- _WHAT IS REQUIRED_
Retype, word for word, each line between the lines holding "(** The client" and "Record Uint32 := mkUint32", inclusive, and leave the rest of the data alone.
··· PROVIDED INFORMATION ···
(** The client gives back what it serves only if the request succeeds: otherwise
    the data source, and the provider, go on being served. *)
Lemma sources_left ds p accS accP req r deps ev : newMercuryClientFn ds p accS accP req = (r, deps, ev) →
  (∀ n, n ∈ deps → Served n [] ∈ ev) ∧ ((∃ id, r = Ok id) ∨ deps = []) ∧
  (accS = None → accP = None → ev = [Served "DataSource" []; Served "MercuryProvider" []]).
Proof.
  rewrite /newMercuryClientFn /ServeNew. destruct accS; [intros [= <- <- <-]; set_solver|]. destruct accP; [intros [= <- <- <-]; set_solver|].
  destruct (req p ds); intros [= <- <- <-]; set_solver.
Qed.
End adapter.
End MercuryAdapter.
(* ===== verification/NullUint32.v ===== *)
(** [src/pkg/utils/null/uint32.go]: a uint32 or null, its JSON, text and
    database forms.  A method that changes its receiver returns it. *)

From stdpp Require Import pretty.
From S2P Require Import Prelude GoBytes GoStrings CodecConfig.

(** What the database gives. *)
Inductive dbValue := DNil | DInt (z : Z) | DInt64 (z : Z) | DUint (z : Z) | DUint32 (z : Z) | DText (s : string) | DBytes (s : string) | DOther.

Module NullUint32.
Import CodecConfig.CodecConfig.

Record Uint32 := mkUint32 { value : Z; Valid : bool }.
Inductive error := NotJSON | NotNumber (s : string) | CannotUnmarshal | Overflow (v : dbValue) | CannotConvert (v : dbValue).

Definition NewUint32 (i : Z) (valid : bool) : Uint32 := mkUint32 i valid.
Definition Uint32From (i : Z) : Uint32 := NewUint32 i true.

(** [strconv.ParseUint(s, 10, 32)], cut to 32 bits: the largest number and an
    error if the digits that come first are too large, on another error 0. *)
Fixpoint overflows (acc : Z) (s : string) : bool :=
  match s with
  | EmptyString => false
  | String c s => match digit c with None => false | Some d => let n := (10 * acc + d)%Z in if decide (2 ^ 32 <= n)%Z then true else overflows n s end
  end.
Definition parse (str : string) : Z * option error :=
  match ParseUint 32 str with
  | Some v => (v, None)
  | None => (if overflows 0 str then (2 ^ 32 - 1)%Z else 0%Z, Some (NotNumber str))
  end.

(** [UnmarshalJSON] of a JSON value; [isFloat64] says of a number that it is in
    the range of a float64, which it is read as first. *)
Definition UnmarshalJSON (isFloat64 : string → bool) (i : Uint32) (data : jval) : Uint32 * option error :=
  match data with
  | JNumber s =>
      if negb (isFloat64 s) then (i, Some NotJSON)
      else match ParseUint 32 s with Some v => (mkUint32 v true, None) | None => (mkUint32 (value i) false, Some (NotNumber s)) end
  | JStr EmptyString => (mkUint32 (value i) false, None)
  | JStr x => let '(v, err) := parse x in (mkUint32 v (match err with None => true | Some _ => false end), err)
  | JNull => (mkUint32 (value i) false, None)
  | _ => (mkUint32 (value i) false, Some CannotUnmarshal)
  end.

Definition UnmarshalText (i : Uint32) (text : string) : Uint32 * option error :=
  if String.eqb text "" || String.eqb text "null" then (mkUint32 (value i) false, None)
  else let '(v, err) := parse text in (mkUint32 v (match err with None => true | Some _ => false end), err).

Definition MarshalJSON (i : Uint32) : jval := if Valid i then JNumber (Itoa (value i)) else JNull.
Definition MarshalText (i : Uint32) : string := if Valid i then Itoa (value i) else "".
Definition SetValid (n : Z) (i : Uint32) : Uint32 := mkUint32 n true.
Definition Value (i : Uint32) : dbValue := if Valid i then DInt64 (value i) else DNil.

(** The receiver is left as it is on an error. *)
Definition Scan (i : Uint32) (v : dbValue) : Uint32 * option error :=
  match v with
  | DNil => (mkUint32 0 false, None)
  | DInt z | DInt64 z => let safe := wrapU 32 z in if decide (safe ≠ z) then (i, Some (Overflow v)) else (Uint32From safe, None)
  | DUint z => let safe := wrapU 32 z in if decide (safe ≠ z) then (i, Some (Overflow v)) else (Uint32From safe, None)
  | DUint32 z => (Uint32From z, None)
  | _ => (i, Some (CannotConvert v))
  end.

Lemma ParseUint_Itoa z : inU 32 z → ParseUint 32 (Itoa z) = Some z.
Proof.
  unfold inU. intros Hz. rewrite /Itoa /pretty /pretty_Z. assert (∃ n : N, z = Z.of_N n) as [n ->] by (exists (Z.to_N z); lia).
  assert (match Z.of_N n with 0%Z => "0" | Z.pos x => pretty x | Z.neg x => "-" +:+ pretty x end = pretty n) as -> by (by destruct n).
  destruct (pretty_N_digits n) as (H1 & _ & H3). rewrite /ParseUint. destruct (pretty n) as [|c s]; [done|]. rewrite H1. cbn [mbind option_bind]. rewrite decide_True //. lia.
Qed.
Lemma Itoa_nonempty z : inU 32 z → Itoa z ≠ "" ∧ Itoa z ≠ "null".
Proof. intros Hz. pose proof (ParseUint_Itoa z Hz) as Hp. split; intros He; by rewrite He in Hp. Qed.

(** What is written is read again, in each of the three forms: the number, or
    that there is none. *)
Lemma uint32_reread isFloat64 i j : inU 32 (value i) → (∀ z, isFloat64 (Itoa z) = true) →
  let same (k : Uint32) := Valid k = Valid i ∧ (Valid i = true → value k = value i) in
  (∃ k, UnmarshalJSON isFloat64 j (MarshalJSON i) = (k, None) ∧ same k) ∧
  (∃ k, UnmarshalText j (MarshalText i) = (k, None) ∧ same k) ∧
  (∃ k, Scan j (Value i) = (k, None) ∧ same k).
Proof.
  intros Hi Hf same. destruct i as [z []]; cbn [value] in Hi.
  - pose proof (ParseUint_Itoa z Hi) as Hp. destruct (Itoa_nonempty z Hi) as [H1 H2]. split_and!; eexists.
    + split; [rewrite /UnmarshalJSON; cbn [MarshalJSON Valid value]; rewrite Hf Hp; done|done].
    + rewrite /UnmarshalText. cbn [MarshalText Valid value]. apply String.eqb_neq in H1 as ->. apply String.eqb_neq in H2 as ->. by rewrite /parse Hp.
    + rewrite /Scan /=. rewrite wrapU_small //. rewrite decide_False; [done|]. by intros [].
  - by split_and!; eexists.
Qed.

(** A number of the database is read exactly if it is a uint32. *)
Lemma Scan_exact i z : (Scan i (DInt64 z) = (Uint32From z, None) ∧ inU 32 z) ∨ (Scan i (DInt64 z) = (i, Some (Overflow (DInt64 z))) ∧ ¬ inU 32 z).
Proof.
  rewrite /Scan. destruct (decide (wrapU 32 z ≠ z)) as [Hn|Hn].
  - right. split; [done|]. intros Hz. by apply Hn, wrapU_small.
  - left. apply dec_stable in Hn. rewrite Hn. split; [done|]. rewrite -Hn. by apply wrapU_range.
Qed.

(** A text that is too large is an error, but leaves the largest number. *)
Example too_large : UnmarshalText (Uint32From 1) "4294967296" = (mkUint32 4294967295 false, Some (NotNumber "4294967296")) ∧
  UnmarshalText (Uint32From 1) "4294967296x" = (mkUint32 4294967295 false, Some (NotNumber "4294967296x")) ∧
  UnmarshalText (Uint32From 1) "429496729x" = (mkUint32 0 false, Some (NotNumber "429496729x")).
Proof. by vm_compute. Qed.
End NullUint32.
···
··· PROVIDED INFORMATION ···
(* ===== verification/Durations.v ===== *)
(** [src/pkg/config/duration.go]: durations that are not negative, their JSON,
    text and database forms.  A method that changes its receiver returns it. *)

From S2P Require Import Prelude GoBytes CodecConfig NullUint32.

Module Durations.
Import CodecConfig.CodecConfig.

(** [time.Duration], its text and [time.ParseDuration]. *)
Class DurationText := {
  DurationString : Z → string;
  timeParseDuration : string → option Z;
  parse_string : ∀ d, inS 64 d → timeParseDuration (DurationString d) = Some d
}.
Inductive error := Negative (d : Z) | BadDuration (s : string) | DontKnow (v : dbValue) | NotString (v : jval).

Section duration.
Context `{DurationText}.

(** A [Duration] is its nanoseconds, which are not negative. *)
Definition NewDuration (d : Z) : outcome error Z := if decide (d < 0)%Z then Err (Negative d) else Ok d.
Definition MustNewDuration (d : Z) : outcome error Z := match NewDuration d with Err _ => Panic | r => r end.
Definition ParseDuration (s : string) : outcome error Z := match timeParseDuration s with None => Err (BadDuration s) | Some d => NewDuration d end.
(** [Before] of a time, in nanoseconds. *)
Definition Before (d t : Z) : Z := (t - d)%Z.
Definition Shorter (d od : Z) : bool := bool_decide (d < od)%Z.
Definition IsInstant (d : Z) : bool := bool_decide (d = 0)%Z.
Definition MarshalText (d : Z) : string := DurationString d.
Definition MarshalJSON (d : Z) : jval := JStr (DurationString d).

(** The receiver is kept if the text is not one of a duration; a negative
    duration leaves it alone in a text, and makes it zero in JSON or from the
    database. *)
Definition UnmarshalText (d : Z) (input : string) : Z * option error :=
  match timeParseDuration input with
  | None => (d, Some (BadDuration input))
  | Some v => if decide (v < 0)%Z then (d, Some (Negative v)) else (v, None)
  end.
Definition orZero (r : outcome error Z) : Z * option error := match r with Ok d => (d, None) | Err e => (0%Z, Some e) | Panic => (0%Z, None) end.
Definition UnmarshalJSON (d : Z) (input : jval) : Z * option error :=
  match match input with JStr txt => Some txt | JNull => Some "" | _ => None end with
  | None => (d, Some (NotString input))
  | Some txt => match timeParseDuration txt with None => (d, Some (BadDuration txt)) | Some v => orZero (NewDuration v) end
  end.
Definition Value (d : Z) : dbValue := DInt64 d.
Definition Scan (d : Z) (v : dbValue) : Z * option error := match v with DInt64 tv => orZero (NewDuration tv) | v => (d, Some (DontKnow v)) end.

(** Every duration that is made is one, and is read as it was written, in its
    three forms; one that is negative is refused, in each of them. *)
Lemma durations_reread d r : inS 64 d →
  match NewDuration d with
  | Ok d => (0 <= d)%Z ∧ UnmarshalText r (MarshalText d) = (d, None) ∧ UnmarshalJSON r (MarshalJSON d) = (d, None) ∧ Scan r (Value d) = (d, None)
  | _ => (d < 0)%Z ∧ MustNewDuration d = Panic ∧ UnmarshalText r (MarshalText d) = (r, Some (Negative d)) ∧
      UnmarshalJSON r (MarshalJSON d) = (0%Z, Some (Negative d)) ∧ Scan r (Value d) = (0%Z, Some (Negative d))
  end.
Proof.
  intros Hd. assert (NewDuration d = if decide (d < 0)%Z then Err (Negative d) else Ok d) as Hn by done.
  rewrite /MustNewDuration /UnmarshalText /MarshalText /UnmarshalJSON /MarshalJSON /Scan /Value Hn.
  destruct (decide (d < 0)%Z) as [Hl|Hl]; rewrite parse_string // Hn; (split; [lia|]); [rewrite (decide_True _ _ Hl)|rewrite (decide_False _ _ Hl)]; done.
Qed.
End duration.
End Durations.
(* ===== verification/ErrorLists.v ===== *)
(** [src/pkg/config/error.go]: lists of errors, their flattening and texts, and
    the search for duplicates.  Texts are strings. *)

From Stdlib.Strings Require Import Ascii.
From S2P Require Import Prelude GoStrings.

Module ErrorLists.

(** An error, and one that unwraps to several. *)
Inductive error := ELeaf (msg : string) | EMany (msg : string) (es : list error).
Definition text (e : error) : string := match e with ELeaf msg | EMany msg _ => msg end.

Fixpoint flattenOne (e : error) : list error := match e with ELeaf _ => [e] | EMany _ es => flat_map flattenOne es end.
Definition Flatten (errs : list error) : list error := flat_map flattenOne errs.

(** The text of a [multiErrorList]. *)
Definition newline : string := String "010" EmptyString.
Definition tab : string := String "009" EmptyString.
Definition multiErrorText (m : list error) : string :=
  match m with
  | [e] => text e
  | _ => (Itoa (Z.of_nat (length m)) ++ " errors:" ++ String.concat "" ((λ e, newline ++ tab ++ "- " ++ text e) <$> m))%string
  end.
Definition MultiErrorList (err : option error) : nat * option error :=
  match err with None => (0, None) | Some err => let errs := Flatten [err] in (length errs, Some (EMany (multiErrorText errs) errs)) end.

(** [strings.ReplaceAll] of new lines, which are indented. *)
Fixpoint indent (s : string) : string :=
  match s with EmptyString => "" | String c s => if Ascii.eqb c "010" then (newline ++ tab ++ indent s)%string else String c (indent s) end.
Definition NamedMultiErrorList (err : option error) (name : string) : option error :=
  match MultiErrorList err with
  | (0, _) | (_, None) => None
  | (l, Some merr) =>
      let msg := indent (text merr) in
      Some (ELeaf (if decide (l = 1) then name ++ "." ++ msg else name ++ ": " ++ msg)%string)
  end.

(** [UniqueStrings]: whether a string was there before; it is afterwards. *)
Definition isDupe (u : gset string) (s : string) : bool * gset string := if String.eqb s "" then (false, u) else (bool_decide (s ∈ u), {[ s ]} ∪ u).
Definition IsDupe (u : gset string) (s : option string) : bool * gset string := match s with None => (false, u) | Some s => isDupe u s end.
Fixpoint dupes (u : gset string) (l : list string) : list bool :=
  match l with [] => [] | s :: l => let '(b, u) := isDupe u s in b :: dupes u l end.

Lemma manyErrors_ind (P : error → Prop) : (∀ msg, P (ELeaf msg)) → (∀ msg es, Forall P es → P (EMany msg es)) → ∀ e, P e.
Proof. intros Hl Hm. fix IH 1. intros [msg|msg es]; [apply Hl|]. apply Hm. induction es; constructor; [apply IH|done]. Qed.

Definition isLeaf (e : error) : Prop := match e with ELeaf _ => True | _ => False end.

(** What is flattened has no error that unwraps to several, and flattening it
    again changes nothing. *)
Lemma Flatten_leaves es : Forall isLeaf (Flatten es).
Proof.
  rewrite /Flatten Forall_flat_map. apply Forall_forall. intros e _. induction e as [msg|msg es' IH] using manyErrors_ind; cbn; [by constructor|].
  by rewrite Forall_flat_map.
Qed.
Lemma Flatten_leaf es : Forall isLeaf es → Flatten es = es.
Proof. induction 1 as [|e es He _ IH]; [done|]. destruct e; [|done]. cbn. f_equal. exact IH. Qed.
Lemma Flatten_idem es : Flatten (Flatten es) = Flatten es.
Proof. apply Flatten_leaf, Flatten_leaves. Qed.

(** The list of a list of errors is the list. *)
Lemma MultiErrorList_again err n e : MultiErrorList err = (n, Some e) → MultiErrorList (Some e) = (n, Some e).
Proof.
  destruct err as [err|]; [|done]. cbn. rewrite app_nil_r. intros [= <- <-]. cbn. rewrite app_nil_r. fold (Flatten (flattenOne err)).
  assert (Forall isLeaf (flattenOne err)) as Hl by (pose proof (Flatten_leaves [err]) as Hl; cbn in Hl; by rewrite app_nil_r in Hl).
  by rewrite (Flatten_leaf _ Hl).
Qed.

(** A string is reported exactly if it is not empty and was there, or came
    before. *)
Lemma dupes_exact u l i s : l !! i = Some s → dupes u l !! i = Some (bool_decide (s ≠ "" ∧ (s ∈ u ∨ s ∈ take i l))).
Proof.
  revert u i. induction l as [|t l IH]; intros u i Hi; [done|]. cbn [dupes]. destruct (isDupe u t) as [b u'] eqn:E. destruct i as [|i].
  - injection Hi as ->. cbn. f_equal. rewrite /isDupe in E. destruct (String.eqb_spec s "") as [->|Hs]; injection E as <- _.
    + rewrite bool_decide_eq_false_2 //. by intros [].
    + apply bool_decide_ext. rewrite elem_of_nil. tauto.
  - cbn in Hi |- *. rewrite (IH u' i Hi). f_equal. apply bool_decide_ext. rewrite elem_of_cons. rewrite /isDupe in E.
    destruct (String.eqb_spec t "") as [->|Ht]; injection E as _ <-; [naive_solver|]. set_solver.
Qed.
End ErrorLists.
···
- _SOLUTION BELOW_
(** The client gives back what it serves only if the request succeeds: otherwise
    the data source, and the provider, go on being served. *)
Lemma sources_left ds p accS accP req r deps ev : newMercuryClientFn ds p accS accP req = (r, deps, ev) →
  (∀ n, n ∈ deps → Served n [] ∈ ev) ∧ ((∃ id, r = Ok id) ∨ deps = []) ∧
  (accS = None → accP = None → ev = [Served "DataSource" []; Served "MercuryProvider" []]).
Proof.
  rewrite /newMercuryClientFn /ServeNew. destruct accS; [intros [= <- <- <-]; set_solver|]. destruct accP; [intros [= <- <- <-]; set_solver|].
  destruct (req p ds); intros [= <- <- <-]; set_solver.
Qed.
End adapter.
End MercuryAdapter.
(* ===== verification/NullUint32.v ===== *)
(** [src/pkg/utils/null/uint32.go]: a uint32 or null, its JSON, text and
    database forms.  A method that changes its receiver returns it. *)

From stdpp Require Import pretty.
From S2P Require Import Prelude GoBytes GoStrings CodecConfig.

(** What the database gives. *)
Inductive dbValue := DNil | DInt (z : Z) | DInt64 (z : Z) | DUint (z : Z) | DUint32 (z : Z) | DText (s : string) | DBytes (s : string) | DOther.

Module NullUint32.
Import CodecConfig.CodecConfig.

Record Uint32 := mkUint32 { value : Z; Valid : bool }.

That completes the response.